In another MOJ post, officials are pictured inaugurating a landline telephone in a civil prison in the city of Monastir, south of Tunis. Many commentators mocked the token gesture, asking why major reforms of the incarceration system are not being addressed instead. According to reports by local and internatuonal human rights organisations, Tunisian prisons “do not correspond to the most basic international standards.” Many prisons are overcrowded with an occupancy rate of 140 per cent.

Some government websites have been accused of completely missing the point. A few weeks ago, the Ministry of Equipment (MoE) published  a photo of the son of a regional director on its website and congratulated him on his graduation from high school. The shades of nepotism aroused the ire of activists on social media and the MoE was soon forced to apologized for the mistake, underlying that from now on its website would only publish news of its activities.

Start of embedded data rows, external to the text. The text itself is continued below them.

(** ** One request *)

Lemma serve_identity_ok r db : identity_ok db -> identity_ok (fst (serve service r db)).
Proof.
  intros K. unfold serve. cbn [h_pre h_tx identity_service]. destruct (identity_pre verifyPassword hashSessionToken r db) as [p|] eqn:Ep; [|done].
  destruct (identity_tx hashSessionToken r p db) as [[out db']|] eqn:Et; [|done]. destruct (identity_tx_does _ db r p out db' K (identity_plan_pre _ _ db r p K Ep) Et) as [log D]. apply D.
Qed.

(** Who may call a membership operation. *)
Definition needs_grantor (r : IdentityReq) : option (Cookie * list PersonaRole) :=
  match r with
  | CreateMembership k _ _ | UpdateMembershipStatus k _ _ => Some (k, OPERATORS)
  | UpdateMembershipRole k _ _ => Some (k, [PLATFORM_OWNER])
  | _ => None
  end.

Lemma accepted_grantor r db k roles : identity_accepted verifyPassword hashSessionToken r db -> needs_grantor r = Some (k, roles) ->
  exists v, resolveVisitor hashSessionToken k db = Some v /\ one_of roles (vi_actor v).
Proof.
  intros Ha Hn. destruct r as [|?|?|?|?|k' org i|k' x st|k' x nr]; try done; injection Hn as <- <-; cbn [identity_accepted] in Ha.
  - destruct Ha as ((v & Hv & Ha) & _). exists v. split; [exact Hv|]. by eapply (grant_role _ Actions.membership_create).
  - destruct Ha as (v & m & Hv & _ & Ha). exists v. split; [exact Hv|]. by eapply (grant_role _ membership_update_status).
  - destruct Ha as (v & m & Hv & (_ & Ha) & _). exists v. split; [exact Hv|]. by eapply (grant_role _ membership_update_role).
Qed.

(** C27: a request succeeds exactly when it should.  On sound tables each of
    the eight requests on its own succeeds iff [identity_accepted] says so:
    a sign-in needs an ACTIVE user and its password; a sign-out or a switch a
    session, and the switch an ACTIVE membership there; an invitation, a
    change of status and a change of role an actor who may, and a seat that
    is free or was revoked; the last three are for platform owners and, but
    for roles, marketplace operators.  A sign-in is refused alike for an
    unknown email and for a wrong password.  A refused request changes
    nothing, and every request leaves the tables sound. *)
Theorem identity_requests_exact (r : IdentityReq) (db : Db) : identity_ok db ->
  (is_ok (snd (serve service r db)) = true <-> identity_accepted verifyPassword hashSessionToken r db) /\
  (is_ok (snd (serve service r db)) = false -> fst (serve service r db) = db) /\
  identity_ok (fst (serve service r db)) /\
  (forall k roles, is_ok (snd (serve service r db)) = true -> needs_grantor r = Some (k, roles) ->
     exists v, resolveVisitor hashSessionToken k db = Some v /\ one_of roles (vi_actor v)) /\
  (forall e1 e2 pw1 pw2 raw ctx t u, user_findByEmail db e1 = None -> user_findByEmail db e2 = Some u -> verifyPassword pw2 (UserRow.passwordHash u) = false ->
     snd (serve service (Login e1 pw1 raw ctx t) db) = snd (serve service (Login e2 pw2 raw ctx t) db)).
Proof.
  intros K. pose proof (serve_identity_iff verifyPassword hashSessionToken r db K) as Iff. split_and!; [done|..|by apply serve_identity_ok| |].
  - intros Hf. unfold serve in *. destruct (h_pre service r db) as [p|] eqn:Ep; [|done]. destruct (h_tx service r p db) as [[out db']|] eqn:Et; [|done].
    exfalso. assert (answers hashSessionToken r p db) as (out' & d & E & Hok).
    { destruct (decide (is_ok (identity_finish r p out) = true)) as [Hok|Hn]; [by exists out, db'|].
      destruct r as [k|e pw raw ctx t|k|k org|k org|k org i|k x st|k x nr]; try (by destruct Hn). apply (switch_answers verifyPassword hashSessionToken k org p db K Ep). }
    change (h_tx service r p db) with (identity_tx hashSessionToken r p db) in Et. rewrite Et in E. injection E as <- <-. cbn in Hf. rewrite Hok in Hf. done.
  - intros k roles Hok%Iff. by apply accepted_grantor.
  - intros e1 e2 pw1 pw2 raw ctx t u H1 H2 Hp. unfold serve. cbn [h_pre identity_service identity_pre]. unfold login_pre. by rewrite H1, H2, Hp.
Qed.

End Theorems.

(** ** Witnesses on the sample tenant *)

Lemma operatorDb_reached : exists s, reaches sampleIdentity identity_env any_visitor tenantDb s /\ store s = operatorDb /\ inflight s = [].
Proof.
  exists {| store := serveAll sampleIdentity operatorRun tenantDb; inflight := []; answered := answersAll sampleIdentity operatorRun tenantDb |}.
  split; [exact (serveAll_answers sampleIdentity identity_env any_visitor operatorRun tenantDb (Forall_true _ _ (fun _ => I)))|]. split; [vm_compute; reflexivity|reflexivity].
Qed.

Lemma operatorDb_ok : identity_ok operatorDb.
Proof. destruct operatorDb_reached as (s & R & <- & _). exact (identity_reached samePassword sampleHash tenantDb s tenantDb_ok R). Qed.

Definition clerkVisit : option Visitor := Eval vm_compute in resolveVisitor sampleHash (bearing "t1" 4000) operatorDb.

Lemma actor_is_active_member_witness : exists v, resolveVisitor sampleHash (bearing "t1" 4000) operatorDb = Some v /\
  role (vi_actor v) = Some MARKETPLACE_OPERATOR /\ acts_under operatorDb (vi_actor v).
Proof.
  destruct operatorDb_reached as (s & R & Es & _).
  destruct clerkVisit as [v|] eqn:Ev; [|exfalso; vm_compute in Ev; discriminate Ev].
  assert (resolveVisitor sampleHash (bearing "t1" 4000) operatorDb = Some v) as Hv by (rewrite <- Ev; vm_compute; reflexivity).
  exists v. split; [exact Hv|]. split; [vm_compute in Ev; injection Ev as <-; reflexivity|]. rewrite <- Es in Hv |- *.
  exact (proj2 (actor_is_active_member samePassword sampleHash tenantDb s (bearing "t1" 4000) v tenantDb_ok R Hv)).
Defined.

Definition suspendedDb : Db := Eval vm_compute in visited (setting "t0" "id-3" MembershipStatus.SUSPENDED) operatorDb.

Lemma identity_refines_roster_witness : rtc roster_step (roster operatorDb) (roster suspendedDb) /\
  map SessionRow.revokedAt (sessions suspendedDb) = [None; Some 3000].
Proof.
  split; [|vm_compute; reflexivity]. destruct operatorDb_reached as (s & R & Es & Ei).
  pose proof (serveAll_steps sampleIdentity identity_env any_visitor [setting "t0" "id-3" MembershipStatus.SUSPENDED] s (Forall_true _ _ (fun _ => I)) Ei) as R2.
  match type of R2 with rtc _ _ ?s => pose (s2 := s) end. change (rtc (step sampleIdentity identity_env any_visitor) s s2) in R2.
  assert (store s2 = suspendedDb) as Es2 by (cbn [store s2]; rewrite Es; vm_compute; reflexivity).
  pose proof (proj1 (identity_refines_roster samePassword sampleHash tenantDb s s2 tenantDb_ok R R2)) as W. rewrite Es, Es2 in W. exact W.
Defined.

(** The owner's suspension of the clerk, between its reads and its writes. *)
Definition suspension : IdentityReq := setting "t0" "id-3" MembershipStatus.SUSPENDED.
Definition suspensionPlan : option (identity_plan suspension) := Eval vm_compute in
  match identity_pre samePassword sampleHash suspension operatorDb with Ok p => Some p | Throw _ => None end.
Definition suspensionOut (p : identity_plan suspension) : option (identity_out suspension * Db) :=
  match identity_tx sampleHash suspension p operatorDb with Ok x => Some x | Throw _ => None end.
Definition clerkSession : option SessionRow.t := Eval vm_compute in nth_error (sessions operatorDb) 1.

Lemma revocation_takes_effect_witness : is_Some (resolveVisitor sampleHash (bearing "t1" 3999) operatorDb) /\
  exists p out db', suspensionPlan = Some p /\ suspensionOut p = Some (out, db') /\ resolveVisitor sampleHash (bearing "t1" 4000) db' = None.
Proof.
  split; [eexists; vm_compute; reflexivity|]. destruct operatorDb_reached as (s & R & Es & Ei).
  destruct suspensionPlan as [p|] eqn:Ep; [|exfalso; vm_compute in Ep; discriminate Ep].
  destruct (suspensionOut p) as [[out db']|] eqn:Eo; [|exfalso; vm_compute in Ep; injection Ep as <-; vm_compute in Eo; discriminate Eo].
  destruct clerkSession as [row|] eqn:Er; [|exfalso; vm_compute in Er; discriminate Er].
  exists p, out, db'. split; [reflexivity|]. split; [exact Eo|].
  assert (identity_pre samePassword sampleHash suspension operatorDb = Ok p) as Hp by (vm_compute in Ep; injection Ep as <-; vm_compute; reflexivity).
  assert (identity_tx sampleHash suspension p (store s) = Ok (out, db')) as Ht.
  { rewrite Es. unfold suspensionOut in Eo. destruct (identity_tx sampleHash suspension p operatorDb); [congruence|discriminate Eo]. }
  assert (MembershipRow.userId out = "clerk") as Eu.
  { vm_compute in Ep. injection Ep as <-. vm_compute in Eo. injection Eo as <- _. reflexivity. }
  assert (SessionRow.userId row = "clerk" /\ SessionRow.tokenHash row = "hashed t1") as [Eru Ert] by (vm_compute in Er; injection Er as <-; split; reflexivity).
  assert (row ∈ sessions (store s)) as Hrow.
  { rewrite Es. apply list_elem_of_In, (nth_error_In _ 1). rewrite <- Er. vm_compute. reflexivity. }
  set (s1 := {| store := store s; inflight := [@started sampleIdentity suspension p]; answered := answered s |}).
  assert (reaches sampleIdentity identity_env any_visitor tenantDb s1) as R1.
  { eapply rtc_r; [exact R|]. rewrite <- Es in Hp.
    pose proof (step_read sampleIdentity identity_env any_visitor s suspension p I Hp) as S. rewrite Ei in S. exact S. }
  exact (revocation_takes_effect samePassword sampleHash tenantDb s1
    {| store := db'; inflight := [] ++ []; answered := answered s1 ++ [@answer sampleIdentity suspension (identity_finish suspension p out)] |}
    [] [] suspension p out db' row (bearing "t1" 4000) "t1" tenantDb_ok R1 eq_refl Ht Hrow
    (conj (fun E : MembershipStatus.SUSPENDED = MembershipStatus.ACTIVE => ltac:(discriminate E)) (eq_trans Eru (eq_sym Eu))) (rtc_refl _ _) eq_refl (eq_sym Ert)).
Defined.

“The current government has not yet understood that political communication is based on a lot of experience and knowledge,” says Karim Bozwetah, an anthropologist and a communication expert. Bozwetah believes that the communication offices in this government, like the other post-revolution governments in the country, are not aware of communication tools, especially those related to social networking.

“Improving the communication and media outcome of any government generally requires a clear communication strategy and competent specialists with skills in the field,” Bozwetah told Correspondents. The commentator expects many high profile media figures in the current government to lose their positions in the forthcoming cabinet reshuffle.